The effects of crustal magnetic fields and the pressure balance in the high latitude ionosphere/atmosphere at Mars

Abstract

The strongest crustal magnetic fields at Mars are located in certain regions in the Southern hemisphere and lead to the formation of large-scale mini-magnetospheres. In the Northern hemisphere, the crustal fields are rather weak and usually do not prevent direct interaction between the SW and an ionosphere/atmosphere. Exceptions occur in the isolated mini-magnetospheres formed by the crustal anomalies. Electron density profiles derived from radio occultation data obtained by the Radio Science Mars Global Surveyor (MGS) experiment have been compared with the crustal magnetic fields measured by the MGS Magnetometer/Electron reflectometer (MAG/ER) experiment. The effective scale-height of the electron density for two altitude ranges, 145–165 km and 165–185 km have been derived for each of the profiles studied. For the regions outside of the mini-magnetospheres the thermal pressure of the ionospheric plasma for the altitude range 145–185 km has been derived. The pressure balance in the high latitude ionosphere at Mars has been studied. In the Northern hemisphere average pressure at the altitude 160 km p 160 is practically independent of SZA. In the Northern hemisphere B 2/8π can exceed p 160 in half the cases at altitudes 170–180 km, and magnetic forces can drive effective convection.
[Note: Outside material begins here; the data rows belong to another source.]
Lemma validate_operation_ok target_ toOne op operand :
  ok_run (good batch) (validate_operation (row target_) target_ toOne op operand)
    (λ out, operation_valid target_ toOne op out).
Proof.
  unfold validate_operation. destruct (mem op _) eqn:Eref; [apply ok_run_throw|].
  unfold nested_op_of, mem. destruct (bool_decide (op ∈ ["connect"; "set"])) eqn:E1; bool_simplify.
  { eapply ok_run_bind.
    { apply (ok_run_mapM _ _ (λ w _, owned_reference batch (target_, w, false))). intros w _. apply verifyOwned_ok. }
    intros us Hus. apply ok_run_ret. split.
    - intros w _ Hw. apply list_elem_of_lookup in Hw as [i Hi].
      by destruct (Forall2_lookup_l _ _ _ _ _ Hus Hi) as (? & _ & ?).
    - intros c r ref Hn%nested_row_op _. by destruct (nested_op_disjoint _ Hn). }
  assert (∀ creating x, ok_run (good batch) (row target_ creating x)
    (λ y, (∀ ref, links None target_ y ref → owned_reference batch ref) ∧ kind y = kind x)) as Hrow.
  { intros creating x. eapply ok_run_impl; [apply row_spec|]. intros y (? & ? & _). done. }
  destruct (bool_decide (op = "create")) eqn:E2; bool_simplify.
  { eapply ok_run_impl; [apply (map_rows_ok _ _ _ _ (Hrow true))|]. intros out [_ Hout].
    split; [by intros w Hop|]. intros c r ref Hn. inversion Hn; subst; try congruence; try mem_absurd. by apply Hout. }
  destruct (bool_decide (op = "createMany")) eqn:E3; bool_simplify.
  { eapply ok_run_impl; [apply (map_prop_ok _ _ _ _ (λ _ out, ∀ y, y ∈ asList (Some out) →
      ∀ ref, links None target_ y ref → owned_reference batch ref))|].
    { intros x. eapply ok_run_impl; [apply (map_rows_ok _ _ _ _ (Hrow true))|]. by intros out [_ H]. }
    intros out (_ & _ & Hd). split; [by intros w Hop|].
    intros c r ref Hn. inversion Hn as [|? ? Hr|? ? ? Hop|? ? ? ? Hop| |]; subst; try congruence; try mem_absurd.
    destruct (jget "data" operand) as [v|]; [destruct Hd as (v' & Hv & HQ); rewrite Hv in Hr; by apply HQ|].
    rewrite Hd in Hr. by apply not_elem_of_nil in Hr. }
  destruct (bool_decide (op ∈ ["update"; "updateMany"])) eqn:E4; bool_simplify.
  { eapply ok_run_impl.
    { apply (map_rows_ok _ _ _ (λ y, ∀ ref,
        (wraps_data toOne y = false → links None target_ y ref → owned_reference batch ref) ∧
        (wraps_data toOne y = true → ∀ r, jget "data" y = Some r → links None target_ r ref → owned_reference batch ref))).
      intros x. destruct (wraps_data toOne x) eqn:Ew.
      - eapply ok_run_impl; [apply (map_prop_ok _ _ _ _ (λ z y, kind y = kind z ∧
            ∀ ref, links None target_ y ref → owned_reference batch ref))|].
        { intros z. eapply ok_run_impl; [apply row_spec|]. by intros y (? & ? & _). }
        intros y (Hk & Hoth & Hd). split; [|done]. intros ref. split.
        + rewrite <-(wraps_shape toOne x y), Ew; [done|]. intros k.
          destruct (decide (k = "data")) as [->|Hne]; [|by rewrite Hoth].
          destruct (jget "data" x); [|by rewrite Hd]. destruct Hd as (v' & -> & Hkv & _). simpl. by rewrite Hkv.
        + intros _ r Hr. destruct (jget "data" x); [destruct Hd as (v' & Hv & _ & HQ)|congruence].
          assert (v' = r) as -> by congruence. apply HQ.
      - eapply ok_run_impl; [apply row_spec|]. intros y (Hl & Hk & Hsh). split; [|done].
        intros ref. split; [intros _; apply Hl|]. intros Hwy. exfalso.
        rewrite (wraps_shape toOne x y (Hsh eq_refl)) in Ew. congruence. }
    intros out [_ Hout]. split; [by intros w Hop|].
    intros c r ref Hn.
    inversion Hn as [| |? ? e Hop Hin Hw|? ? e r' Hop Hin Hw Hd| |]; subst; try congruence; try mem_absurd.
    - exact (proj1 (Hout _ Hin ref) Hw).
    - exact (proj2 (Hout _ Hin ref) Hw r Hd). }
  destruct (bool_decide (op = "upsert")) eqn:E5; bool_simplify.
  { eapply ok_run_impl.
    { apply (map_rows_ok _ _ _ (λ y, ∀ ref r, (jget "create" y = Some r ∨ jget "update" y = Some r) →
        links None target_ r ref → owned_reference batch ref)).
      intros x. eapply ok_run_bind.
      { apply (map_prop_ok _ _ _ _ (λ _ y, ∀ ref, links None target_ y ref → owned_reference batch ref)).
        intros z. eapply ok_run_impl; [apply row_spec|]. by intros y (? & _). }
      intros x1 (Hk1 & Hoth1 & Hd1). eapply ok_run_impl.
      { apply (map_prop_ok _ _ _ _ (λ _ y, ∀ ref, links None target_ y ref → owned_reference batch ref)).
        intros z. eapply ok_run_impl; [apply row_spec|]. by intros y (? & _). }
      intros y (Hk2 & Hoth2 & Hd2). split; [|congruence]. intros ref r [Hr|Hr].
      - rewrite Hoth2 in Hr by done. destruct (jget "create" x); [|congruence].
        destruct Hd1 as (v' & Hv & HQ). assert (v' = r) as -> by congruence. apply HQ.
      - destruct (jget "update" x1); [|congruence].
        destruct Hd2 as (v' & Hv & HQ). assert (v' = r) as -> by congruence. apply HQ. }
    intros out [_ Hout]. split; [by intros w Hop|].
    intros c r ref Hn. inversion Hn; subst; try congruence; try mem_absurd; eapply Hout; eauto. }
  destruct (bool_decide (op ∈ ["disconnect"; "delete"; "deleteMany"])) eqn:E6; [|apply ok_run_throw].
  bool_simplify. apply ok_run_ret. split; [by intros w Hop|].
  intros c r ref Hn%nested_row_op _. by destruct (nested_op_disjoint _ Hn).
Qed.

(** Membership in a one-property object. *)
Lemma one_property {A} (x y : A) : x ∈ [y] → x = y.
Proof. apply list_elem_of_singleton. Qed.

Lemma links_operations existing m key meta relation operations ref :
  scalar_reference m key = None → relationsFor metadata m = Some meta →
  assoc key (foreignKeys meta) = None → assoc key (relations meta) = Some relation →
  (∀ op operand, (op, operand) ∈ operations →
     operation_valid (target relation) (bool_decide (fk relation ≠ None)) op operand) →
  links existing m (JObj [(key, JObj operations)]) ref → owned_reference batch ref.
Proof.
  intros Hs Hm Hf Hr Hops H.
  inversion H as [? ? k v ? ? Hin|? ? k v ? ? ? ? Hin
                 |? ? k ops meta' rel' op operand w Hin ? Hm' ? Hr' Hop Hc Hw
                 |? ? k ops meta' rel' op operand c r ? Hin ? Hm' ? Hr' Hop Hn Hl]; subst;
    apply one_property in Hin; simplify_eq; try congruence.
  - exact (proj1 (Hops _ _ Hop) _ Hc Hw).
  - exact (proj2 (Hops _ _ Hop) _ _ _ Hn Hl).
Qed.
In large scale mini-magnetospheres in the Southern hemisphere the ratio H 145–165/ H 165–185 on average, larger and more variable than in the Northern hemisphere. This suggests that plasma convection at altitudes above 165 km is effective. Within the Martian mini-magnetospheres plasma convection has to be primarily a drift of charged particles across the strong crustal magnetic fields and in this regard Martian mini-magnetospheres are similar to the terrestrial magnetosphere.